• _WHAT YOU ARE ASKED TO DO_
Return each entry exactly, omitting nothing.

═══ DATA FOR THE TASK

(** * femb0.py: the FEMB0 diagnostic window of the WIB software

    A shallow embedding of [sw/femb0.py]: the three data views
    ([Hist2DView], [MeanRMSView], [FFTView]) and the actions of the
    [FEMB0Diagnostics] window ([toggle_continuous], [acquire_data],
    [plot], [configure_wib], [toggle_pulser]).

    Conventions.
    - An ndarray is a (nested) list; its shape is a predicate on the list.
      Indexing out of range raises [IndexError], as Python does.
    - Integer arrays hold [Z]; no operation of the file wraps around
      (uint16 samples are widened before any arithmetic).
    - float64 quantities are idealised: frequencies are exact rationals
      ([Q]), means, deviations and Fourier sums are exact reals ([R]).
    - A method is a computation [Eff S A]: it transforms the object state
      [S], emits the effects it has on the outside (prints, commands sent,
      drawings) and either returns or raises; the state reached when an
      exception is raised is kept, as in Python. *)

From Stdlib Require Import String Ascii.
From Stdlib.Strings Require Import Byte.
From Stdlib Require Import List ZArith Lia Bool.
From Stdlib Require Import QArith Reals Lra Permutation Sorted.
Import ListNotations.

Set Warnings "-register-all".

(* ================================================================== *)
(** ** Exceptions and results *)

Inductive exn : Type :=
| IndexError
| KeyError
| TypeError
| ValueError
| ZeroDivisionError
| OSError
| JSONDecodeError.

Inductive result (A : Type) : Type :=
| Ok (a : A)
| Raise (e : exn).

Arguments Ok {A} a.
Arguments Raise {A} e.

══════

• _THE ANSWER_
(** * femb0.py: the FEMB0 diagnostic window of the WIB software

    A shallow embedding of [sw/femb0.py]: the three data views
    ([Hist2DView], [MeanRMSView], [FFTView]) and the actions of the
    [FEMB0Diagnostics] window ([toggle_continuous], [acquire_data],
    [plot], [configure_wib], [toggle_pulser]).

    Conventions.
    - An ndarray is a (nested) list; its shape is a predicate on the list.
      Indexing out of range raises [IndexError], as Python does.
    - Integer arrays hold [Z]; no operation of the file wraps around
      (uint16 samples are widened before any arithmetic).
    - float64 quantities are idealised: frequencies are exact rationals
      ([Q]), means, deviations and Fourier sums are exact reals ([R]).
    - A method is a computation [Eff S A]: it transforms the object state
      [S], emits the effects it has on the outside (prints, commands sent,
      drawings) and either returns or raises; the state reached when an
      exception is raised is kept, as in Python. *)

From Stdlib Require Import String Ascii.
From Stdlib.Strings Require Import Byte.
From Stdlib Require Import List ZArith Lia Bool.
From Stdlib Require Import QArith Reals Lra Permutation Sorted.
Import ListNotations.

Set Warnings "-register-all".

(* ================================================================== *)
(** ** Exceptions and results *)

Inductive exn : Type :=
| IndexError
| KeyError
| TypeError
| ValueError
| ZeroDivisionError
| OSError
| JSONDecodeError.

Inductive result (A : Type) : Type :=
| Ok (a : A)
| Raise (e : exn).

Arguments Ok {A} a.
Arguments Raise {A} e.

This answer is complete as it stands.